DATASET CONTENT =>
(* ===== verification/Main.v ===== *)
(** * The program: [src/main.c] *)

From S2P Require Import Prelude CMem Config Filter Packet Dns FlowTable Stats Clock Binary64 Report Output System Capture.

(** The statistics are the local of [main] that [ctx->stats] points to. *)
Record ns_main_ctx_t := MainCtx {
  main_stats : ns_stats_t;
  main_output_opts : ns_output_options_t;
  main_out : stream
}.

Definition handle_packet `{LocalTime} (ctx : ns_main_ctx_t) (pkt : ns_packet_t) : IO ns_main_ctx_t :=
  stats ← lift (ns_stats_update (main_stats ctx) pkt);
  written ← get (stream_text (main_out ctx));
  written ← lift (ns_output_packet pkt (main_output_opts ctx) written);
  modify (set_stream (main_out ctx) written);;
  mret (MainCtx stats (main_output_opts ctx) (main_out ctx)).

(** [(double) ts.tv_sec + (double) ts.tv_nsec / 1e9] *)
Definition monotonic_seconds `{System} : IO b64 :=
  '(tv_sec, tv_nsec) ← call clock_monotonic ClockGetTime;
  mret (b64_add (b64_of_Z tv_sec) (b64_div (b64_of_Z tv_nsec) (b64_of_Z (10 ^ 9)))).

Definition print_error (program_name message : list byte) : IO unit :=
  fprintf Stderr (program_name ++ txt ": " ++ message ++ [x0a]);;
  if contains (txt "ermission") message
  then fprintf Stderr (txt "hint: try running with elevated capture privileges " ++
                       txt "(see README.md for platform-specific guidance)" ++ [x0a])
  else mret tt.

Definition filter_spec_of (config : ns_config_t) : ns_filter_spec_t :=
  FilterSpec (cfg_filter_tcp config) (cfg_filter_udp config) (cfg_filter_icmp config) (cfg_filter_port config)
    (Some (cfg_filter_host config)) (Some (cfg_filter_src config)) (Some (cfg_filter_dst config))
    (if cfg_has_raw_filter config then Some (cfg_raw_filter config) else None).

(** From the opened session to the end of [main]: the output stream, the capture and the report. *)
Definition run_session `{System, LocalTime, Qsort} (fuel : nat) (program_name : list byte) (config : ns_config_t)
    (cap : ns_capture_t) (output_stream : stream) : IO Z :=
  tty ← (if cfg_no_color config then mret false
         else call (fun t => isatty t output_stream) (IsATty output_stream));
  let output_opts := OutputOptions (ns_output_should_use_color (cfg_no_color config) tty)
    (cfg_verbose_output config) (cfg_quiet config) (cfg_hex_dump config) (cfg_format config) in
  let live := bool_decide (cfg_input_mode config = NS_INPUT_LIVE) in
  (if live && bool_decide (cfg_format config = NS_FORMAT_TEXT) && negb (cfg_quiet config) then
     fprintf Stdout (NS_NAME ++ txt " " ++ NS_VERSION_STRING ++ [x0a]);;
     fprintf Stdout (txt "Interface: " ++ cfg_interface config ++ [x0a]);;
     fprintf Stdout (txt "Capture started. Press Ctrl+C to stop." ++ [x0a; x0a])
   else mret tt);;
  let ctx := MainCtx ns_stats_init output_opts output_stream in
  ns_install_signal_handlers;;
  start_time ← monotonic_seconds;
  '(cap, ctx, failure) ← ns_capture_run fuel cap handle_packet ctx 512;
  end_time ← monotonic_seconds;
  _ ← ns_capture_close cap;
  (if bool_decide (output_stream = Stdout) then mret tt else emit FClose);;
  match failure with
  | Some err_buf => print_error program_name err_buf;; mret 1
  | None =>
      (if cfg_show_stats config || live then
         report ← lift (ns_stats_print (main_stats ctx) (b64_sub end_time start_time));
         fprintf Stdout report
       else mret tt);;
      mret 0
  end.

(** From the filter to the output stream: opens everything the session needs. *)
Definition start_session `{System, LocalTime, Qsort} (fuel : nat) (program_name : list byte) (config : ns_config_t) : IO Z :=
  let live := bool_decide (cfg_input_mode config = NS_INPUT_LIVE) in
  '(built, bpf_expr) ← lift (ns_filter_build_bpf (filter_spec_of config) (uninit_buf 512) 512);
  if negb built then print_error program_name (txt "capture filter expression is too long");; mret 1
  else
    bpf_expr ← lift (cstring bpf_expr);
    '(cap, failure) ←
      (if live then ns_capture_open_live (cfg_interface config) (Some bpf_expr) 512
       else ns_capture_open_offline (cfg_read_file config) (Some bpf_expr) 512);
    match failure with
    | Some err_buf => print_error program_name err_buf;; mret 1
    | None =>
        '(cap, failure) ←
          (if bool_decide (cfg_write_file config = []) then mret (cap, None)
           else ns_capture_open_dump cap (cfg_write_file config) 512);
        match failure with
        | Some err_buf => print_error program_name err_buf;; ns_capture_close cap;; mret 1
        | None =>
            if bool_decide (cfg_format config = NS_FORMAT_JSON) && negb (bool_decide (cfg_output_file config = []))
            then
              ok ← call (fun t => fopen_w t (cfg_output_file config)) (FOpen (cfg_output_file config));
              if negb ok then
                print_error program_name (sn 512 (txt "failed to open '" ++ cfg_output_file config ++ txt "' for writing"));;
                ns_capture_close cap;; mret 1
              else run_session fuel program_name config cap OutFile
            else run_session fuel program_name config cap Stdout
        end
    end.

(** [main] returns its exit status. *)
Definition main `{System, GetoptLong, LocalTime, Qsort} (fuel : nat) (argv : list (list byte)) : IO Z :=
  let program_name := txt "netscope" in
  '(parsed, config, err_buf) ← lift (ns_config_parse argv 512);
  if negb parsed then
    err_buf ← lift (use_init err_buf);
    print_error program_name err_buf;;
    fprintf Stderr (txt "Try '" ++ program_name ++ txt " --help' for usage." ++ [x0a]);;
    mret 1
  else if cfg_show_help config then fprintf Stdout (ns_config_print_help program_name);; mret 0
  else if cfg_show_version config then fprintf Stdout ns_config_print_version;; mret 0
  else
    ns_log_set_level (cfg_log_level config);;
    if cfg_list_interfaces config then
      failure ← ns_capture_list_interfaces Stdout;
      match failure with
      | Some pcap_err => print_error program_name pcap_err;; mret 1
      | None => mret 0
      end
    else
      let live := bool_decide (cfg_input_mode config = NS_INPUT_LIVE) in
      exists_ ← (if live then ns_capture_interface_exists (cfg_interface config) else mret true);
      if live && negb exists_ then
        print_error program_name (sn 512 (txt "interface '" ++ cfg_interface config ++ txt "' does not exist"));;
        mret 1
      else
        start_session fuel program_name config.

---

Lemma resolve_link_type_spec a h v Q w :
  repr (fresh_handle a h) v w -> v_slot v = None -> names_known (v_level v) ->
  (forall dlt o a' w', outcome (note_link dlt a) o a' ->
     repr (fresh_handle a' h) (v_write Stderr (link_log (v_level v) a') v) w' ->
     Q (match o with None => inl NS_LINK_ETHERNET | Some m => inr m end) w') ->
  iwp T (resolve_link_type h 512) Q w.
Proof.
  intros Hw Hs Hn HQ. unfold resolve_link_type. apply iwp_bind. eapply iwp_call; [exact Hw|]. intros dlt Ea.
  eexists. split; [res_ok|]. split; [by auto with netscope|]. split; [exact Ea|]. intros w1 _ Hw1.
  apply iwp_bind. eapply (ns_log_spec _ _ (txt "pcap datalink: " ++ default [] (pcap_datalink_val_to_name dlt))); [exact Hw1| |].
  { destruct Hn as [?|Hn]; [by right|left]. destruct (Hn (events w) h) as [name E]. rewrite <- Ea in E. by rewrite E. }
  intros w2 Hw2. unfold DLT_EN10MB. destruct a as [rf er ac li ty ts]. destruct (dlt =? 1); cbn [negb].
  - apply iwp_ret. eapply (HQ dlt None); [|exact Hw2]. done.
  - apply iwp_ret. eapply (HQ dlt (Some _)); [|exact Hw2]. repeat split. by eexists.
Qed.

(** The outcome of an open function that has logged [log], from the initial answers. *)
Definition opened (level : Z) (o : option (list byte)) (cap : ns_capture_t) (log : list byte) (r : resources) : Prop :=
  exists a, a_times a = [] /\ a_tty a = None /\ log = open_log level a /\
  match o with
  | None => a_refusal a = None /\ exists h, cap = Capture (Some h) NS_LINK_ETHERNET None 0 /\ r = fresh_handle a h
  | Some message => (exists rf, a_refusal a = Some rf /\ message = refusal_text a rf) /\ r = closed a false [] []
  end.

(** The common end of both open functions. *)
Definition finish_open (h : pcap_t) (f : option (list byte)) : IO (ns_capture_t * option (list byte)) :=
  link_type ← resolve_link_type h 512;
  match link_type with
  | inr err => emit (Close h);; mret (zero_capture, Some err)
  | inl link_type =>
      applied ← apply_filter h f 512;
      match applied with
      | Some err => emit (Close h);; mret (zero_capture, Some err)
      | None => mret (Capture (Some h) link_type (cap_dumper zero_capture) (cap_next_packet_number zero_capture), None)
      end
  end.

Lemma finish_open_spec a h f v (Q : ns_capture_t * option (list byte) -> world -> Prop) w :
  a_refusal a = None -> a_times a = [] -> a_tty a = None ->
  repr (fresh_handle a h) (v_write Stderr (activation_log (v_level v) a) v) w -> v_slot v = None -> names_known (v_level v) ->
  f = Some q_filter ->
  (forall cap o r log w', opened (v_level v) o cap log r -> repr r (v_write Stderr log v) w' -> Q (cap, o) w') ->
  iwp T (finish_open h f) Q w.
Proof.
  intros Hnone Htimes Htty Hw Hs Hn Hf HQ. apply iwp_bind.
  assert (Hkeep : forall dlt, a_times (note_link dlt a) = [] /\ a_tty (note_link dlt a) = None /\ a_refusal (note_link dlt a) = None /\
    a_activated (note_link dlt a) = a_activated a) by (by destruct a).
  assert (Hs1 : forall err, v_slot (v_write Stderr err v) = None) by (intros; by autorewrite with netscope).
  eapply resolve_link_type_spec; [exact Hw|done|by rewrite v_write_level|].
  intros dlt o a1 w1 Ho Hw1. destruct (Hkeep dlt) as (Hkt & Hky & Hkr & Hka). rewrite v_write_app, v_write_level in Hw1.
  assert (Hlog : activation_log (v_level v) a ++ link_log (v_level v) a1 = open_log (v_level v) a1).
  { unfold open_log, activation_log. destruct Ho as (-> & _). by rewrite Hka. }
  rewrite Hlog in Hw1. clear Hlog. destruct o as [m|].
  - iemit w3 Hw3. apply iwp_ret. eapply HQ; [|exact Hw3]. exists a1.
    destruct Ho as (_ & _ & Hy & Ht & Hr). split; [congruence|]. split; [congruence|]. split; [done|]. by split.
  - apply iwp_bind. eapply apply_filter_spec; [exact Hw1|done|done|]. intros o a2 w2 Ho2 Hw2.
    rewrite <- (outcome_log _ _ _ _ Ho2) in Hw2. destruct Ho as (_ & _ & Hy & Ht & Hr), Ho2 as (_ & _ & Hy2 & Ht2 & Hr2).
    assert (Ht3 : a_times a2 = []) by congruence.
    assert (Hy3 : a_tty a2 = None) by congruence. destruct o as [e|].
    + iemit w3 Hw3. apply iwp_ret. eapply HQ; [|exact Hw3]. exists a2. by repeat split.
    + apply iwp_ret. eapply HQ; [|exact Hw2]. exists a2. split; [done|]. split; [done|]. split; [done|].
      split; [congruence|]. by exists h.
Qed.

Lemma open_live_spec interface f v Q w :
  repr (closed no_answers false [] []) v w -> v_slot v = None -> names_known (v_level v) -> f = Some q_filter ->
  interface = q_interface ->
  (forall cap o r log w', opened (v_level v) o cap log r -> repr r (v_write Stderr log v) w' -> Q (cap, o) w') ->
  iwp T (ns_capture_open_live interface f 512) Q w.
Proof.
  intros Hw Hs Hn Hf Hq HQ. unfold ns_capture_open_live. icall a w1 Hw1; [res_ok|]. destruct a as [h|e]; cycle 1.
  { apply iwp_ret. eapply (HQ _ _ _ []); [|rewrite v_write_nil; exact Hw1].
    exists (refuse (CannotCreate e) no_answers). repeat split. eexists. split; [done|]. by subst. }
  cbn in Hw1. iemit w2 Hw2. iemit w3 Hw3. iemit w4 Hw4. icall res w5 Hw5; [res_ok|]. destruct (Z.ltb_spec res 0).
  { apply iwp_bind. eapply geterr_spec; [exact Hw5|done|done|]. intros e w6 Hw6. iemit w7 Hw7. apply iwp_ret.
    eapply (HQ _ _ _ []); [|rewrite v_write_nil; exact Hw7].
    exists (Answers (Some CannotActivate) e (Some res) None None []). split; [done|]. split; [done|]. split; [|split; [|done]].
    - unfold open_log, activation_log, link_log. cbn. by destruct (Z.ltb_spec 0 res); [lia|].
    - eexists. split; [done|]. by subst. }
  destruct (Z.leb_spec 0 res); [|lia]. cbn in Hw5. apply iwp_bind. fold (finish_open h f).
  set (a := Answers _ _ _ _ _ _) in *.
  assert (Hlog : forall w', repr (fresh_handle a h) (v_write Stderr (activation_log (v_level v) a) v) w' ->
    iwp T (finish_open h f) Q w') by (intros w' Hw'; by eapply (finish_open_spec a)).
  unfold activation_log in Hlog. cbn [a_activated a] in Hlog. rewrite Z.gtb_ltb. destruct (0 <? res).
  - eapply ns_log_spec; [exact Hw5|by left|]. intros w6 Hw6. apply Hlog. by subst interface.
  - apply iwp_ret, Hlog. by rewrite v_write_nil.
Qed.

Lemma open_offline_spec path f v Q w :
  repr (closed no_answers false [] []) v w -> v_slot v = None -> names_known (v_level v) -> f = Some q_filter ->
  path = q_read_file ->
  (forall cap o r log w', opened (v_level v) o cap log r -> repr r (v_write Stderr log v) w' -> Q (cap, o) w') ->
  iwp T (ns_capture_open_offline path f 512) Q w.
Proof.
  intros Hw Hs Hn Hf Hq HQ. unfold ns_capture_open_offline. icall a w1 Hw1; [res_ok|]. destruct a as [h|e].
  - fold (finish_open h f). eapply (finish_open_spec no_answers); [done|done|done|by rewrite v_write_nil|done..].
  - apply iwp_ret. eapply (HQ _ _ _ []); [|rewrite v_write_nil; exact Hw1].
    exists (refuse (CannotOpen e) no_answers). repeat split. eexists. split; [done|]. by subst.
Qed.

...

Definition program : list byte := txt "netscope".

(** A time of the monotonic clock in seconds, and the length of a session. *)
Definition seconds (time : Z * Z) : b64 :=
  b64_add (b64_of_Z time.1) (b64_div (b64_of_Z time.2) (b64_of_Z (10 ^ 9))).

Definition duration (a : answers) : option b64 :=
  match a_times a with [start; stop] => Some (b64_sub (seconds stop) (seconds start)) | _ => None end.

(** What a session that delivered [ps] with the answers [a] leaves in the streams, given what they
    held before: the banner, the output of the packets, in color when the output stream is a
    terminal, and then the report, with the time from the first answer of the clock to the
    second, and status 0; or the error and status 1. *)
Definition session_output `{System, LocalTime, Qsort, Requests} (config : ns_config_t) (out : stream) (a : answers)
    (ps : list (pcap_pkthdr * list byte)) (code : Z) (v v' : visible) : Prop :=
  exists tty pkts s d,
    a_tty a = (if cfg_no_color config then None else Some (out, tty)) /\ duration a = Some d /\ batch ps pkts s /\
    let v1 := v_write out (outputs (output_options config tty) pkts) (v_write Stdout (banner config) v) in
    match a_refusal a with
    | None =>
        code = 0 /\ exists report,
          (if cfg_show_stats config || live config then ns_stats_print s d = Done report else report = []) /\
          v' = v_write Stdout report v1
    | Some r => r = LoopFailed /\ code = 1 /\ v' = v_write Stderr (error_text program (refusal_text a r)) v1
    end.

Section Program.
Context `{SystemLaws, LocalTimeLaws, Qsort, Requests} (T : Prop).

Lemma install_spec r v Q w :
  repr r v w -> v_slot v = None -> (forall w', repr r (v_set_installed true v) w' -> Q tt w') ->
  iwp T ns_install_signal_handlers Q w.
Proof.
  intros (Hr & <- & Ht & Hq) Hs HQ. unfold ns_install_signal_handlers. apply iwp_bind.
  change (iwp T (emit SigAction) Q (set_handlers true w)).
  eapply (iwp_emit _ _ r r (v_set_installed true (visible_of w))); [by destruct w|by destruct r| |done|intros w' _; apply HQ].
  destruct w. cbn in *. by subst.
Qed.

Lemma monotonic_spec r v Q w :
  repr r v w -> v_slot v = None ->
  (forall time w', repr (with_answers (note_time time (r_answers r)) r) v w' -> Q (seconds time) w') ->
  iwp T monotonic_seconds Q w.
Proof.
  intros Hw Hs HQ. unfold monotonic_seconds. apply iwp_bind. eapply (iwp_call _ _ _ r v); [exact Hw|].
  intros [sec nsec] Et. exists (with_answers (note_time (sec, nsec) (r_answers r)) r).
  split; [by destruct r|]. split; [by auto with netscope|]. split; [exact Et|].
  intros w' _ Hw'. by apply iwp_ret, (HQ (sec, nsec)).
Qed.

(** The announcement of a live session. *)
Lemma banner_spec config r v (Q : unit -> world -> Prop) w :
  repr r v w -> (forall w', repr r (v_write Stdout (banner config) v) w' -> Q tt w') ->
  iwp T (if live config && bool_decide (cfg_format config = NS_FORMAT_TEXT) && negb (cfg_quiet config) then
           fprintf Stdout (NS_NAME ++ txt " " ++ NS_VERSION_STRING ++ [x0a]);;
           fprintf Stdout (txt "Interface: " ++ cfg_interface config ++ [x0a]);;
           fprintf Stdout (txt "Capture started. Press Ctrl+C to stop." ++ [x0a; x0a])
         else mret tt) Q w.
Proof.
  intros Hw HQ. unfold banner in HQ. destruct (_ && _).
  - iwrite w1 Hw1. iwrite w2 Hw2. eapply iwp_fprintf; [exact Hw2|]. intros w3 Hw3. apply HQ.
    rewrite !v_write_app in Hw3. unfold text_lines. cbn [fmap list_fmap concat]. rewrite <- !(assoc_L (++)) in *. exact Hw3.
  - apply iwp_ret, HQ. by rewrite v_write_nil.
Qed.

TASK TO COMPLETE => From the records above, extract exactly and only the lines that begin at the line with "else mret tt." and stop after the line with "(if cfg_show_stats config || live then".

ANSWER SPACE =>
  else mret tt.

Definition filter_spec_of (config : ns_config_t) : ns_filter_spec_t :=
  FilterSpec (cfg_filter_tcp config) (cfg_filter_udp config) (cfg_filter_icmp config) (cfg_filter_port config)
    (Some (cfg_filter_host config)) (Some (cfg_filter_src config)) (Some (cfg_filter_dst config))
    (if cfg_has_raw_filter config then Some (cfg_raw_filter config) else None).

(** From the opened session to the end of [main]: the output stream, the capture and the report. *)
Definition run_session `{System, LocalTime, Qsort} (fuel : nat) (program_name : list byte) (config : ns_config_t)
    (cap : ns_capture_t) (output_stream : stream) : IO Z :=
  tty ← (if cfg_no_color config then mret false
         else call (fun t => isatty t output_stream) (IsATty output_stream));
  let output_opts := OutputOptions (ns_output_should_use_color (cfg_no_color config) tty)
    (cfg_verbose_output config) (cfg_quiet config) (cfg_hex_dump config) (cfg_format config) in
  let live := bool_decide (cfg_input_mode config = NS_INPUT_LIVE) in
  (if live && bool_decide (cfg_format config = NS_FORMAT_TEXT) && negb (cfg_quiet config) then
     fprintf Stdout (NS_NAME ++ txt " " ++ NS_VERSION_STRING ++ [x0a]);;
     fprintf Stdout (txt "Interface: " ++ cfg_interface config ++ [x0a]);;
     fprintf Stdout (txt "Capture started. Press Ctrl+C to stop." ++ [x0a; x0a])
   else mret tt);;
  let ctx := MainCtx ns_stats_init output_opts output_stream in
  ns_install_signal_handlers;;
  start_time ← monotonic_seconds;
  '(cap, ctx, failure) ← ns_capture_run fuel cap handle_packet ctx 512;
  end_time ← monotonic_seconds;
  _ ← ns_capture_close cap;
  (if bool_decide (output_stream = Stdout) then mret tt else emit FClose);;
  match failure with
  | Some err_buf => print_error program_name err_buf;; mret 1
  | None =>
      (if cfg_show_stats config || live then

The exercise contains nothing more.